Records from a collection
Lemma pizza_below_2_1024 : prod_sizes pizza < 2 ^ 1024.
Proof. vm_compute. reflexivity. Defined.

Lemma compute_max_size_modular_pizza :
  Permutation pizza (rev pizza)
  /\ compute_max_size pizza = prod_sizes pizza mod 2 ^ 64
  /\ compute_max_size (pizza ++ rev pizza)
     = (compute_max_size pizza * compute_max_size (rev pizza)) mod 2 ^ 64
  /\ compute_max_size (rev pizza) = compute_max_size pizza.
Proof.
  pose proof (Permutation_rev pizza) as H.
  destruct (compute_max_size_modular pizza (rev pizza)) as (H1 & H2 & H3).
  exact (conj H (conj H1 (conj H2 (H3 H)))).
Defined.

Lemma precompute_modular_binary_33 :
  0 < 32 <= 64 /\ binary 33 <> []
  /\ exists ps,
       precompute 32 (binary 33) = Ok ps
       /\ length (divs ps) = 33%nat
       /\ divs ps !! 0%nat = Some 0
       /\ divs ps !! 1%nat = Some (2 ^ 31)
       /\ mods ps !! 0%nat = Some 2
       /\ max_size ps = 2 ^ 33.
Proof.
  assert (0 < 32 <= 64) as H1 by lia.
  assert (binary 33 <> []) as H2 by discriminate.
  split; [exact H1|]. split; [exact H2|].
  destruct (precompute_modular 32 (binary 33) H1 H2)
    as (ps & Hps & Hl & _ & Hall & Hmax).
  exists ps. split; [exact Hps|]. split; [exact Hl|].
  destruct (Hall 0%nat ["a"; "b"]%string eq_refl) as [Hd0 Hm0].
  destruct (Hall 1%nat ["a"; "b"]%string eq_refl) as [Hd1 _].
  split; [exact Hd0|]. split; [exact Hd1|]. split; [exact Hm0|]. exact Hmax.
Defined.

Lemma entry_at_first_last_pizza :
  pizza <> [] /\ domains_nonempty pizza /\ small_space 64 pizza
  /\ entry_at 64 pizza 0 = Ok ["Thin"; "Marinara"]%string
  /\ entry_at 64 pizza 3 = Ok ["Thick"; "BBQ"]%string.
Proof.
  assert (pizza <> []) as H1 by discriminate.
  exact (conj H1 (conj pizza_nonempty (conj pizza_small
           (entry_at_first_last 64 pizza H1 pizza_nonempty pizza_small)))).
Defined.

Lemma entry_at_cons_pizza :
  [["Marinara"; "BBQ"]]%string <> []
  /\ 0 <= 1 < size ["Thin"; "Thick"]%string
  /\ 0 <= 0 < compute_max_size [["Marinara"; "BBQ"]]%string
  /\ exists s comb,
       subscript ["Thin"; "Thick"]%string 1 = Ok s
       /\ entry_at 64 [["Marinara"; "BBQ"]]%string 0 = Ok comb
       /\ entry_at 64 pizza 2 = Ok (s :: comb).
Proof.
  assert ([["Marinara"; "BBQ"]]%string <> []) as H1 by discriminate.
  assert (0 <= 1 < size ["Thin"; "Thick"]%string) as H2
    by (vm_compute; split; discriminate || reflexivity).
  assert (0 <= 0 < compute_max_size [["Marinara"; "BBQ"]]%string) as H3
    by (vm_compute; split; discriminate || reflexivity).
  exact (conj H1 (conj H2 (conj H3
           (entry_at_cons 64 ["Thin"; "Thick"]%string
              [["Marinara"; "BBQ"]]%string 1 0
              H1 pizza_nonempty pizza_small H2 H3)))).
Defined.

Lemma nexts_prefix_1_of_3 :
  sampler_inv (RandomIterator_new 3 10)
  /\ Z.of_nat (length [2]) <= num_left (RandomIterator_new 3 10)
  /\ valid_draws [2] (RandomIterator_new 3 10) = true
  /\ exists vs it',
       nexts [2] (RandomIterator_new 3 10) = Ok (vs, it')
       /\ increasing vs
       /\ num_left it' = 3 - 1
       /\ Forall (fun v => 0 < v <= 10 + 1 - num_left it') vs
       /\ has_next it' = true
       /\ sampler_inv it'.
Proof.
  assert (sampler_inv (RandomIterator_new 3 10)) as H1
    by (unfold sampler_inv; simpl; lia).
  assert (Z.of_nat (length [2]) <= num_left (RandomIterator_new 3 10)) as H2
    by (simpl; lia).
  assert (valid_draws [2] (RandomIterator_new 3 10) = true) as H3
    by reflexivity.
  split; [exact H1|]. split; [exact H2|]. split; [exact H3|].
  destruct (nexts_prefix [2] (RandomIterator_new 3 10) H1 H2 H3)
    as (vs & it' & Hrun & _ & Hinc & _ & Hleft & Hall & Hhas & Hinv).
  exists vs, it'. split; [exact Hrun|]. split; [exact Hinc|].
  split; [exact Hleft|]. split; [exact Hall|]. split; [exact Hhas|].
  exact Hinv.
Defined.

Lemma generate_samples_zero_a_and_empty :
  a_and_empty <> []
  /\ generate_samples 64 a_and_empty 0 [] = Ok []
  /\ generate_samples 64 pizza 0 [] = Ok [].
Proof.
  assert (a_and_empty <> []) as H1 by discriminate.
  assert (pizza <> []) as H2 by discriminate.
  exact (conj H1 (conj (generate_samples_zero 64 a_and_empty [] H1)
                       (generate_samples_zero 64 pizza [] H2))).
Defined.

Lemma generate_samples_full_entry_at_pizza :
  pizza <> []
  /\ generate_samples 64 pizza (compute_max_size pizza) []
     = (if vector_max_size <? compute_max_size pizza then Err length_error
        else mapM (entry_at 64 pizza) (indices (compute_max_size pizza)))
  /\ generate_samples 64 (binary 60) (compute_max_size (binary 60)) []
     = Err length_error.
Proof.
  assert (pizza <> []) as H1 by discriminate.
  assert (binary 60 <> []) as H2 by discriminate.
  split; [exact H1|].
  split; [exact (generate_samples_full_entry_at 64 pizza [] H1)|].
  exact (generate_samples_full_entry_at 64 (binary 60) [] H2).
Defined.

Lemma generate_samples_entries_pizza :
  pizza <> [] /\ domains_nonempty pizza
  /\ prod_sizes pizza < 2 ^ 64 /\ prod_sizes pizza < 2 ^ 53 - 1
  /\ 0 <= 2 < prod_sizes pizza
  /\ length [1; 1] = Z.to_nat 2
  /\ valid_draws [1; 1] (RandomIterator_new 2 (compute_max_size pizza)) = true
  /\ exists vs it' l,
       nexts [1; 1] (RandomIterator_new 2 (compute_max_size pizza))
       = Ok (vs, it')
       /\ increasing vs
       /\ Forall (fun v => 1 <= v <= compute_max_size pizza + 1) vs
       /\ generate_samples 64 pizza 2 [1; 1] = Ok l
       /\ length l = Z.to_nat 2
       /\ Forall2 (fun v comb =>
                     entry_at 64 pizza (v mod compute_max_size pizza) = Ok comb
                     /\ is_combination pizza comb) vs l.
Proof.
  assert (pizza <> []) as H1 by discriminate.
  assert (prod_sizes pizza < 2 ^ 64) as H2 by (vm_compute; reflexivity).
  assert (prod_sizes pizza < 2 ^ 53 - 1) as H3 by (vm_compute; reflexivity).
  assert (0 <= 2 < prod_sizes pizza) as H4
    by (vm_compute; split; discriminate || reflexivity).
  assert (length [1; 1] = Z.to_nat 2) as H5 by reflexivity.
  assert (valid_draws [1; 1] (RandomIterator_new 2 (compute_max_size pizza))
          = true) as H6 by reflexivity.
  exact (conj H1 (conj pizza_nonempty (conj H2 (conj H3 (conj H4 (conj H5
           (conj H6
              (generate_samples_entries 64 pizza 2 [1; 1]
                 H1 pizza_nonempty H2 H3 H4 H5 H6)))))))).
Defined.

Lemma distinct_0_3 : NoDup [0; 3].
Proof.
  apply NoDup_cons. split; [|apply NoDup_singleton].
  rewrite list_elem_of_singleton. discriminate.
Defined.

Lemma drawn_0_3 (d : Z) : In d [0; 3] -> In d [3; 3; 0].
Proof. simpl. intuition. Defined.

Lemma generate_random_indices_distinct_2_of_4 :
  0 <= 2 <= 4 /\ 4 < 2 ^ 64
  /\ forallb (valid_index_draw 4) [3; 3; 0] = true
  /\ NoDup [0; 3] /\ (forall d, In d [0; 3] -> In d [3; 3; 0])
  /\ 2 <= size [0; 3]
  /\ exists l,
       generate_random_indices 2 4 [3; 3; 0] = Ok l
       /\ length l = Z.to_nat 2
       /\ increasing l
       /\ NoDup l
       /\ Forall (fun i => 0 <= i < 4 /\ In i [3; 3; 0]) l.
Proof.
  assert (0 <= 2 <= 4) as H1 by lia.
  assert (4 < 2 ^ 64) as H2 by lia.
  assert (forallb (valid_index_draw 4) [3; 3; 0] = true) as H3 by reflexivity.
  assert (2 <= size [0; 3]) as H4 by (vm_compute; discriminate).
  exact (conj H1 (conj H2 (conj H3 (conj distinct_0_3 (conj drawn_0_3
           (conj H4
              (generate_random_indices_distinct 2 4 [3; 3; 0] [0; 3]
                 H1 H2 H3 distinct_0_3 drawn_0_3 H4))))))).
Defined.

Lemma sample_size_rejected_1_3_single_a :
  single_a <> []
  /\ compute_max_size single_a < 2
  /\ generate_random_indices 2 1 [0; 0] = Err invalid_sample_size_error
  /\ generate_samples_1_3 64 single_a 2 [0; 0]
     = Err invalid_sample_size_error.
Proof.
  assert (single_a <> []) as H1 by discriminate.
  assert (compute_max_size single_a < 2) as H2 by (vm_compute; reflexivity).
  assert (1 < 2) as H3 by lia.
  destruct (sample_size_rejected_1_3 64 single_a 2 1 [0; 0]) as [Hi Hs].
  exact (conj H1 (conj H2 (conj (proj2 Hi H3) (proj2 (Hs H1) H2)))).
Defined.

## Assignment
Take every line above carrying "split" and return it.

## Output below
  split; [exact H1|]. split; [exact H2|].
  exists ps. split; [exact Hps|]. split; [exact Hl|].
  split; [exact Hd0|]. split; [exact Hd1|]. split; [exact Hm0|]. exact Hmax.
    by (vm_compute; split; discriminate || reflexivity).
    by (vm_compute; split; discriminate || reflexivity).
  split; [exact H1|]. split; [exact H2|]. split; [exact H3|].
  exists vs, it'. split; [exact Hrun|]. split; [exact Hinc|].
  split; [exact Hleft|]. split; [exact Hall|]. split; [exact Hhas|].
  split; [exact H1|].
  split; [exact (generate_samples_full_entry_at 64 pizza [] H1)|].
    by (vm_compute; split; discriminate || reflexivity).
  apply NoDup_cons. split; [|apply NoDup_singleton].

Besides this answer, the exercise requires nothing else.